Alleviation of infantile amnesia in rats by internal and external contextual cues

Abstract
A previous study [Richardson, R., Riccio, D. C., and Jonke, T. (1983). Alleviation of infantile amenesia in rats by means of a pharmacological contextual state. Devel. Psychobiol., 16: 511–518] found that ontogenetic forgetting (“infantile amnesia”) in rats was attenuated by a “contextual matching” manipulation: Subjects trained in a distinct pharmacological state and tested in that state retained learned fear better than saline controls. To determine whether improved retention could be obtained with salient but nonpharmacological contexts, two experiments were conducted employing fear conditioning in preweanling rats. In Experiment 1, an internal context (illness induced by lithium chloride) present at training and testing reduced infantile forgetting.
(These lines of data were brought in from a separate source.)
Lemma open_fd_node base s f : fs_from base s -> is_Some (fds s !! f) -> is_Some (nodes s !! node (fd s f)).
Proof. intros (own & _ & Hok & _) [d Hd]. unfold fd. rewrite Hd. by apply (ok_open _ _ Hok f). Qed.

Lemma native_node base s p : fs_from base s -> is_Some (nodes s !! p) -> ops (nd s p) <> ForeignOps.
Proof. intros (own & _ & Hok & _). apply (ok_native _ _ Hok). Qed.

(** Moving the descriptor after data was moved. *)
Lemma move_fd base s s' f (g : FileDescriptor -> FileDescriptor) : fs_from base s' -> fds s' = fds s -> is_Some (fds s !! f) ->
  (forall d, node (g d) = node d /\ flags (g d) = flags d) ->
  fs_from base (set_fds (<[f := g (fd s' f)]> (fds s')) s') /\ fd_moved s (set_fds (<[f := g (fd s' f)]> (fds s')) s') f.
Proof.
  intros Hfs Hf [d Hd] Hg. assert (fd s' f = d) as -> by (unfold fd; by rewrite Hf, Hd).
  split; [apply (fs_from_fd base s' f d); [done | by rewrite Hf | apply Hg] |].
  exists (g d). split; [cbn; by rewrite Hf |]. unfold fd. rewrite Hd. apply Hg.
Qed.

Lemma fd_moved_same s s' f : fds s' = fds s -> is_Some (fds s !! f) -> fd_moved s s' f.
Proof. intros E Hf. destruct (fd_moved_refl s f Hf) as (d & ? & ?). exists d. by rewrite E. Qed.

Lemma read_from base s f len : fs_from base s -> is_Some (fds s !! f) -> ready_to_read f len s ->
  exists r s', read foreign_read f len s = Some (r, s') /\ fs_from base s' /\ fd_moved s s' f.
Proof.
  intros Hfs Hf Hready. pose proof (fd_moved_refl s f Hf) as Hsame.
  unfold read. rewrite (proj2 (Z.eqb_neq f 0)) by by apply (open_fd_nonzero base s). run.
  destruct (negb _); [by eexists _, s |]. destruct (Z.eqb (type _) _); [by eexists _, s |].
  pose proof (open_fd_node base s f Hfs Hf) as Hn.
  destruct (source_same s (node (fd s f)) (offset (fd s f)) len (native_node base s _ Hfs Hn) Hready) as (r & s1 & -> & Hs).
  pose proof (fs_from_same base s s1 Hs Hfs) as Hfs1. pose proof (fd_moved_same s s1 f (so_fds _ _ Hs) Hf) as Hm1.
  destruct r as [l | e]; [destruct (0 <? _) |]; eexists _, _; (split; [done |]); [| done | done].
  apply (move_fd base s s1 f (fun d => set_offset (u64 (offset d + Z.of_nat (length l))) d)); try done. apply Hs.
Qed.

Lemma nth_child_total fuel s c l i : chain s c l -> (length l < fuel)%nat ->
  nth_child fuel s c i = Some (if 0 <=? i then l !! Z.to_nat i else None).
Proof.
  revert c l i. induction fuel as [| fuel IH]; intros c l i Hc Hl; [lia |]. cbn [nth_child]. destruct l as [| x l]; cbn [chain] in Hc.
  - subst c. cbn [Z.eqb]. by case_match.
  - destruct Hc as (-> & Hx & _ & Hc). rewrite (proj2 (Z.eqb_neq x 0)) by done. simpl in Hl.
    destruct (Z.eqb_spec i 0) as [-> | Hi]; [done |]. rewrite (IH _ l) by (done || lia).
    destruct (Z.leb_spec 0 i), (Z.leb_spec 0 (i - 1)); try lia; [| done].
    replace (Z.to_nat i) with (S (Z.to_nat (i - 1))) by lia. done.
Qed.

Lemma readdir_from base s f : fs_from base s -> is_Some (fds s !! f) ->
  exists r s', readdir foreign_readdir f s = Some (r, s') /\ fs_from base s' /\ fd_moved s s' f.
Proof.
  intros Hfs Hf. pose proof (fd_moved_refl s f Hf) as Hsame. pose proof (open_fd_node base s f Hfs Hf) as Hn.
  unfold readdir. rewrite (proj2 (Z.eqb_neq f 0)) by by apply (open_fd_nonzero base s). run.
  destruct (negb _); [by eexists _, s |]. pose proof (native_node base s _ Hfs Hn) as Hnat.
  destruct (ops _); try done; cbn [is_ok]; try by eexists _, s.
  destruct (tw_children _ (fs_from_tree base s Hfs) _ Hn) as [l Hl].
  unfold ramfs_readdir. rewrite (nth_child_total _ s _ l); [| done | by eapply chain_length]. cbn [mbind option_bind].
  destruct (if 0 <=? _ then _ else _) as [c |]; cbn [is_ok]; eexists _, _; (split; [done |]); [| done].
  apply (move_fd base s s f (fun d => set_dir_index (u64 (dir_index d + 1)) d)); by try done.
Qed.

(** ** Writing *)

Lemma stores_only_bytes a b (x : Z -> Z) (g : Z -> state H -> Z) s :
  only_bytes s (for_range a b (fun i s => store_byte (x i) (g i s) s) s).
Proof.
  destruct (Z.le_gt_cases a b); [| by rewrite for_range_done by lia; apply only_bytes_refl].
  apply (for_range_ind (fun _ s' => only_bytes s s')); [done | apply only_bytes_refl |].
  intros i s1 _ Hs. by eapply only_bytes_trans.
Qed.

Lemma bytes_same s s' : only_bytes s s' -> same_objects s s'.
Proof. intros ->. by split. Qed.

(** A node without a buffer gets one. *)
Lemma obj_set_data s s' own n v' : obj_ok s own -> is_Some (nodes s !! n) -> own !! fdata v' = None -> heap_range (fdata v') ->
  nodes s' = <[n := v']> (nodes s) -> links v' = links (nd s n) -> ops v' = ops (nd s n) -> refcount v' = refcount (nd s n) ->
  fds s' = fds s -> vfs_root s' = vfs_root s -> cwd s' = cwd s -> obj_ok s' (<[fdata v' := OData n]> own).
Proof.
  intros Hok Hn Hnone Hr Hnodes Hl Ho Hrc Hf Hroot Hcwd. pose proof (fun q => nd_alter s s' n v' q Hnodes) as Hnd.
  assert (forall a o, own !! a = Some o -> <[fdata v' := OData n]> own !! a = Some o) as Hkeep.
  { intros a o Ha. rewrite lookup_insert_ne; [done |]. intros <-. congruence. }
  assert (forall p, is_Some (nodes s' !! p) <-> is_Some (nodes s !! p)) as Hdom.
  { intros p. rewrite Hnodes, lookup_insert. case_decide; [| done]. subst. split; [done | by eexists]. }
  split; rewrite ?Hf.
  - apply (tree_wf_same s); [| apply (ok_tree _ _ Hok)]. split; [done | done | done |].
    intros p. rewrite Hnd. case_decide; [by subst | done].
  - intros p Hp%Hdom. destruct (ok_node _ _ Hok p Hp); [by left | right; auto].
  - intros f Hff. by apply Hkeep, (ok_fd _ _ Hok).
  - intros a. rewrite lookup_insert. case_decide; [by subst | apply (ok_range _ _ Hok)].
  - intros p Hp%Hdom. rewrite Hnd. case_decide; [subst p; by rewrite lookup_insert_eq |].
    intros Hd0. by apply Hkeep, (ok_data _ _ Hok).
  - intros f d Hd. rewrite Hdom. by apply (ok_open _ _ Hok f).
  - intros p Hp%Hdom. rewrite Hnd, (opens_ext s s') by done. case_decide; [| by apply (ok_refs _ _ Hok)].
    subst p. rewrite Hrc. by apply (ok_refs _ _ Hok).
  - intros p Hp%Hdom. rewrite Hnd. case_decide; [| by apply (ok_native _ _ Hok)]. subst p. rewrite Ho. by apply (ok_native _ _ Hok).
Qed.

(** The old buffer goes, the new one comes. *)
Lemma obj_rebuffer s s' own n v' : obj_ok s own -> is_Some (nodes s !! n) -> own !! fdata v' = None -> heap_range (fdata v') ->
  nodes s' = <[n := v']> (nodes s) -> links v' = links (nd s n) -> ops v' = ops (nd s n) -> refcount v' = refcount (nd s n) ->
  fds s' = fds s -> vfs_root s' = vfs_root s -> cwd s' = cwd s ->
  obj_ok s' (<[fdata v' := OData n]> (delete (fdata (nd s n)) own)).
Proof.
  intros Hok Hn Hnone Hr Hnodes Hl Ho Hrc Hf Hroot Hcwd. set (v0 := set_store 0 0 (nd s n)). set (s0 := set_nodes (<[n := v0]> (nodes s)) s).
  destruct (own_release own s n Hok Hn) as (H1 & H2 & H3 & H4 & _).
  assert (obj_ok s0 (delete (fdata (nd s n)) own)) as Hok0.
  { apply (obj_change s s0 own _ n v0 Hok Hn); try done.
    - by right.
    - intros f Hff. by apply H2, (ok_fd _ _ Hok).
    - intros p d Hd. destruct (H4 p d Hd); [by left | by right].
    - apply (ok_open _ _ Hok).
    - intros p Hp. rewrite (opens_ext s s0) by done. case_decide; [| done]. subst p. symmetry. by apply (ok_refs _ _ Hok). }
  assert (nd s0 n = v0) as Hnd by (unfold s0; by rewrite nd_insert, decide_True).
  apply (obj_set_data s0 s' _ n v' Hok0); rewrite ?Hnd; try done.
  - unfold s0. cbn. rewrite lookup_insert_eq. by eexists.
  - rewrite lookup_delete. by case_decide.
  - unfold s0. cbn. by rewrite insert_insert_eq.
Qed.

(** Only the size of a file changes. *)
Lemma fs_from_size base s n z : fs_from base s -> is_Some (nodes s !! n) -> fs_from base (set_nodes (<[n := set_fsize z (nd s n)]> (nodes s)) s).
Proof.
  intros (own & Hm & Hok & Hk) Hn. exists own. split_and!; [done | | done].
  apply (obj_change s _ own own n (set_fsize z (nd s n)) Hok Hn); try done.
  - by left.
  - apply (ok_fd _ _ Hok).
  - apply (ok_range _ _ Hok).
  - by right.
  - apply (ok_open _ _ Hok).
  - intros p Hp. rewrite (opens_ext s) by done. case_decide; [| done]. subst p. symmetry. by apply (ok_refs _ _ Hok).
Qed.

Lemma grow_from base s own p newcap nb : obj_ok s own -> others_kept base own -> is_Some (nodes s !! p) ->
  mem_ok (heap s) (<[nb := OData p]> own) -> own !! nb = None -> heap_range nb ->
  exists s', grow p newcap nb s = Some (tt, s') /\ fs_from base s' /\ fds s' = fds s /\ is_Some (nodes s' !! p).
Proof.
  intros Hok Hk Hp Hm Hnone Hr. unfold grow. run.
  set (v := nd s p). set (s1 := for_range 0 (fsize v) _ s). set (s2 := for_range (fsize v) newcap _ s1).
  assert (same_objects s s2) as Hs.
  { etrans; apply bytes_same; [apply (stores_only_bytes 0 (fsize v) (fun i => nb + i) (fun i s => byte s (fdata v + i))) |].
    apply (stores_only_bytes (fsize v) newcap (fun i => nb + i) (fun _ _ => 0)). }
  clearbody s2. clear s1. destruct Hs as [S1 S2 S3 S4 S5].
  assert (exists h2, (if negb (fdata v =? 0) then free (fdata v) else fun s => Some (tt, s)) s2 = Some (tt, set_heap h2 s2) /\
    mem_ok h2 (<[nb := OData p]> (delete (fdata v) own))) as (h2 & -> & Hm2).
  { destruct (Z.eqb_spec (fdata v) 0) as [E | E]; cbn [negb].
    - exists (heap s2). split; [by destruct s2 |]. rewrite delete_id; [congruence |].
      apply eq_None_not_Some. rewrite E. intros H0%(ok_range _ _ Hok). unfold heap_range in H0. lia.
    - pose proof (ok_data _ _ Hok p Hp E) as Hd. assert (fdata v <> nb) as Hne by (intros <-; unfold v in *; congruence).
      destruct (free_ok s2 (<[nb := OData p]> own) (fdata v)) as (h2 & Hf & Hm2).
      + by rewrite S1.
      + rewrite lookup_insert_ne by done. unfold v in *. rewrite Hd. by eexists.
      + exists h2. split; [done |]. by rewrite delete_insert_ne in Hm2 by done. }
  eexists. split; [done |]. assert (nd (set_heap h2 s2) p = v) as -> by (unfold nd; cbn; by rewrite S2).
  split_and!; [| done |].
  - apply (fs_from_step base own (<[nb := OData p]> (delete (fdata v) own))); [done | | done |].
    + apply (others_trans _ (delete (fdata v) own)); [apply (own_release own s p Hok Hp) |].
      apply others_insert. rewrite lookup_delete. by case_decide.
    + apply (obj_rebuffer s _ own p (set_store nb newcap v) Hok Hp); try done. cbn. by rewrite S2.
  - cbn. rewrite lookup_insert_eq. by eexists.
Qed.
In experiment 2, matching an exteroceptive context (home nest shavings) at training and testing was also found to be sufficient to alleviate infantile amnesia. In both experiments, retention was not improved in controls exposed to the context at training only or testing only, indicating that the contextual effect is not on acquisition or retrieval processes per se. These findings provide indirect support for views that emphasize the role of contextual cues in retrieval (Spear, 1978). In addition, they indicate that contextual matching is not limited to a state dependent drug, but may include a wide range of “distinctive” stimuli.